Everyone who chomps ice on a regular basis has their own reasons for doing so. Some of the most common explanations for ice chewing include:
Relief from dry mouth
Using ice chewing to replace smoking cigarettes or snacking
Attempting to relieve nausea, especially during pregnancy
Trying to cool down on a hot day
Iron deficiency anemia, which may trigger obsessive cravings for ice
No matter the reason for chomping on ice, this habit can lead to a number of negative consequences for our teeth.
Now that we understand why people might chew ice, let’s get to the heart of the ice chewing debate.
The fact of the matter is that chomping on ice can jeopardize our oral health in a number of ways. For example, ice chewing increases the risk of:
Cracked or chipped teeth
Damage to tooth enamel
Tears or other damage to the gums
Damage to dental restorations such as fillings and crowns
Tooth sensitivity to hot and cold foods or beverages (as a result of tooth enamel damage)

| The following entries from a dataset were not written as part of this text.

(* ===== verification/ShellRun.v ===== *)
(** * Runs of the shell

    The theorems of [ShellSpec] on scripts, and the defects of the shell as
    runs. *)
From S2P Require Import Prelude Machine ListC Frames Swapfile State Pagetable Process Reply VfsCore.
From S2P Require Import Console Nfsfs Clock Vfs Lifecycle Elf PagerBase Pager Syscall Shell ShellSpec.
Import SosLib Shell ShellSpec.Tools ShellSpec.Script.

Module ShellRuns.
Import Words Session.
(** ** Scripts to run on *)
Definition CONSOLE_FD : Z := 4.
Definition on (as_ : list answer) : sosh (W := script) := mkSosh (mkScript 3 as_ []) CONSOLE_FD.
Definition junk0 : list Z := replicate (Z.to_nat IO_MAX_BUFFER) 7.
Definition no_text : Z → cstr := λ _, [].
Definition no_alloc : list cstr → M (sosh (W := script)) ctl := λ _, return_ 0.
Definition start : reader := mkReader junk0 0 0 true true false None.
Local Abbreviation shell := (main_loop 20 junk0 no_text no_alloc).
Local Abbreviation spec := (session 20 junk0 no_text no_alloc).
(** The text printed, and the other requests. *)
Definition screen (s : sosh (W := script)) : list Z :=
  asked (world s) ≫= λ r, match r with Print t => t | _ => [] end.
Definition not_print (r : request) : bool := match r with Print _ => false | _ => true end.
Definition requests (s : sosh (W := script)) : list request := List.filter not_print (asked (world s)).

Lemma start_ready : ready start.
Proof. split_and!; [done..|by left]. Qed.
Definition two_blocks : sosh (W := script) :=
  on [got (txt "echo  hello you" ++ nl ++ txt "pid" ++ nl); got (txt "cp a b" ++ nl);
      num 5; num 6; got (txt "some text"); num 9; num SOS_VFS_EOF; num 0; num 0; num SOS_VFS_EOF].
Lemma sosh_session_witness :
  ∃ s', spec 3 two_blocks = Ok (Exited 0) s' ∧
    screen s' = txt "$ " ++ nl ++ txt "hello you " ++ nl ++ txt "$ " ++ nl ++ txt "3" ++ nl
                  ++ txt "$ $ Sosh (3) exiting..." ++ nl ∧
    requests s' = [Read 4 1099; Read 4 1099; Open (txt "a") FM_READ; Open (txt "b") FM_WRITE; Read 5 1100;
                   Write 6 (txt "some text"); Read 5 1100; Close 5; Close 6; Read 4 1099] ∧
    ∃ N, ∀ m, (N ≤ m)%nat → shell m start two_blocks = Ok (Exited 0) s'.
Proof.
  eexists. split; [vm_compute; reflexivity|]. split; [vm_compute; reflexivity|].
  split; [vm_compute; reflexivity|].
  refine (sosh_session 20 junk0 no_text no_alloc 3 start two_blocks (Exited 0) _ _ start_ready _);
    [lia|vm_compute; reflexivity].
Defined.
Definition copied : list (list Z * Z) := [(txt "some ", 5); (txt "text", -7)].
Lemma cp_calls_witness :
  cp 20 junk0 [txt "cp"; txt "a"; txt "b"]
    (at_ (on []) ([num 5; num 6; got (txt "some "); num 5; got (txt "text"); num (-7); num (-1); num 0; num 0] ++ []) []) =
  Ok (Returned 1)
    (at_ (on []) []
       [Open (txt "a") FM_READ; Open (txt "b") FM_WRITE; Read 5 1100; Write 6 (txt "some "); Read 5 1100;
        Write 6 (txt "text"); Read 5 1100; Close 5; Close 6;
        Print (txt "error on cp: " ++ txt (sos_error_msg 5) ++ nl)]).
Proof.
  apply (cp_calls 20 junk0).
  - apply (cp_copied (txt "a") (txt "b") 5 6 copied (-1) 0 0); [lia|lia| |lia].
    repeat constructor; vm_compute; discriminate.
  - vm_compute. lia.
Defined.
Lemma cat_calls_witness :
  cat 20 junk0 [txt "cat"; txt "a"] (at_ (on []) ([num 5; got (txt "text"); num 4; num (-1); num 0] ++ []) []) =
  Ok (Returned 0)
    (at_ (on []) [] [Open (txt "a") FM_READ; Read 5 1099; Write 0 (txt "text"); Read 5 1099; Close 5]).
Proof.
  apply (cat_calls 20 junk0); [reflexivity| |vm_compute; lia].
  apply (cat_shown (txt "a") 5 [(txt "text", 4)] (-1) 0); [lia| | |lia];
    repeat constructor; vm_compute; discriminate.
Defined.
Lemma command_line_roundtrip_witness :
  split_args 13 0 (txt "  cp a    b ") (on []) = Ok [txt "cp"; txt "a"; txt "b"] (on []).
Proof.
  refine (command_line_roundtrip [(txt "cp", 0%nat); (txt "a", 3%nat); (txt "b", 1%nat)] 2 (on []) _ _);
    [repeat constructor; discriminate|vm_compute; discriminate].
Defined.
(** The second line of a block, with control characters: the search starts in the
    middle of the buffer. *)
Definition second_line : reader :=
  mkReader ([10; 0; 8; 65; 65; 65; 10; 0] ++ drop 8 junk0) 2 7 false false false (Some []).
Lemma second_line_ok : editor_ok second_line.
Proof.
  split; [vm_compute; reflexivity|vm_compute; split; [discriminate|reflexivity]|vm_compute; discriminate
         |right; vm_compute; reflexivity|by intros l [= <-]].
Defined.
Lemma line_editor_safe_witness :
  ∃ y found ts, scan_line second_line (on []) = Ok (y, found) (printed ts (on [])) ∧ editor_ok y ∧
    r_ y ≤ r_ second_line.
Proof. apply (line_editor_safe second_line (on [])), second_line_ok. Defined.

(** ** Defects *)
(** A write that fails and is followed by one that does not: [cp] returns 0
    though the copy lacks the first bytes. *)
Theorem cp_misses_failed_write :
  ∃ s', cp 20 junk0 [txt "cp"; txt "a"; txt "b"]
          (on [num 5; num 6; got (txt "some "); num SOS_VFS_ERROR; got (txt "text"); num 4; num SOS_VFS_EOF; num 0; num 0])
        = Ok (Returned 0) s' ∧ screen s' = [].
Proof. eexists. split; vm_compute; reflexivity. Qed.
(** A write that took only a part of its bytes: the rest is not written, and
    [cp] returns 0. *)
Theorem cp_misses_short_write :
  ∃ s', cp 20 junk0 [txt "cp"; txt "a"; txt "b"]
          (on [num 5; num 6; got (txt "some text"); num 4; num SOS_VFS_EOF; num 0; num 0]) = Ok (Returned 0) s' ∧
    requests s' = [Open (txt "a") FM_READ; Open (txt "b") FM_WRITE; Read 5 1100; Write 6 (txt "some text");
                   Read 5 1100; Close 5; Close 6].
Proof. eexists. split; vm_compute; reflexivity. Qed.
(** The end of input character: the shell runs the previous line again and
    again. *)
Definition after_ctrl_d : reader := mkReader ([4] ++ [0] ++ drop 2 junk0) 0 1 false false false (Some (txt "pid")).
Lemma ctrl_d_again n s : ∃ s', shell (S n) after_ctrl_d s = shell n after_ctrl_d s'.
Proof.
  eexists. cbn [main_loop when new after_ctrl_d set_new]. reflexivity.
Qed.
Theorem ctrl_d_never_ends n : ∀ s, shell n after_ctrl_d s = Err OutOfFuel.
Proof.
  induction n as [|n IH]; intros s; [done|]. destruct (ctrl_d_again n s) as [s' ->]. apply IH.
Qed.
(** A line that was corrected with a backspace is never found. *)
Theorem backspace_loses_line :
  ∃ x s', scan_line (filled (5, [112; 105; 120; 8; 10]) start) (on []) = Ok (x, false) s'.
Proof. eexists _, _. vm_compute. reflexivity. Qed.
(** The line [null] calls the NULL pointer of the command table. *)
Theorem null_command_faults s : run_words 20 junk0 no_text no_alloc [txt "null"] s = Err NullDeref.
Proof. reflexivity. Qed.
(** A line of more than [ARGV_SIZE] words writes past the end of [argv]. *)
Theorem argv_overflows (s : sosh (W := script)) :
  let l := mjoin (replicate 33 (txt "x ")) in split_args (S (length l)) 0 l s = Err OutOfRange.
Proof. vm_compute. reflexivity. Qed.
(** A redirection that cannot be opened leaves the others open: descriptor 7 is
    never closed. *)
Theorem exec_leaks_descriptor :
  ∃ s', exec (txt <$> ["exec"; "prog"; ">"; "out"; "<"; "missing"])
          (on [num 0; num 7; num SOS_VFS_NOFILE; num CONSOLE_FD]) = Ok (Returned 1) s' ∧
    requests s' = [Close CONSOLE_FD; Open (txt "out") FM_WRITE; Open (txt "missing") FM_READ; Open CONSOLE FM_READ].
Proof. eexists. split; vm_compute; reflexivity. Qed.
End ShellRuns.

Cavities (due to enamel damage)
Sore jaw muscles
“But wait!,” the ice chewer might say. “I haven’t experienced any of these side effects!”
That may be true; after all, it’s fairly unlikely that one ice chewing session will lead to all these cascading effects. But keep up the habit, and it’s all but guaranteed that you’ll experience negative consequences for your oral health.
If you frequently chew on ice cubes, it’s important to address the habit before it causes damage to your teeth or gums. Here are a few strategies for doing just that:
If your ice chewing is the result of an intense craving that feels out of control, it’s probably a good idea to ask your doctor about iron deficiency anemia.
If you feel that your habit arises from a psychological compulsion or because you’re struggling to quit using nicotine, it may be time to chat with a therapist.
If you chew ice as a means of relieving a dry mouth, then talk to your dentist about other ways to soothe dry mouth.
If your ice chewing habit is the result of boredom or the quest for refreshment on a hot day, then a simple change in habits is in order. Rewire your brain by reaching for a cold drink or crunchy foods (such as carrots, celery, or apple slices) in lieu of ice.
Breaking a habit of munching on ice may take some time or feel uncomfortable at first. But ditching the ice chewing habit is essential if you want to avoid oral health issues over the long term.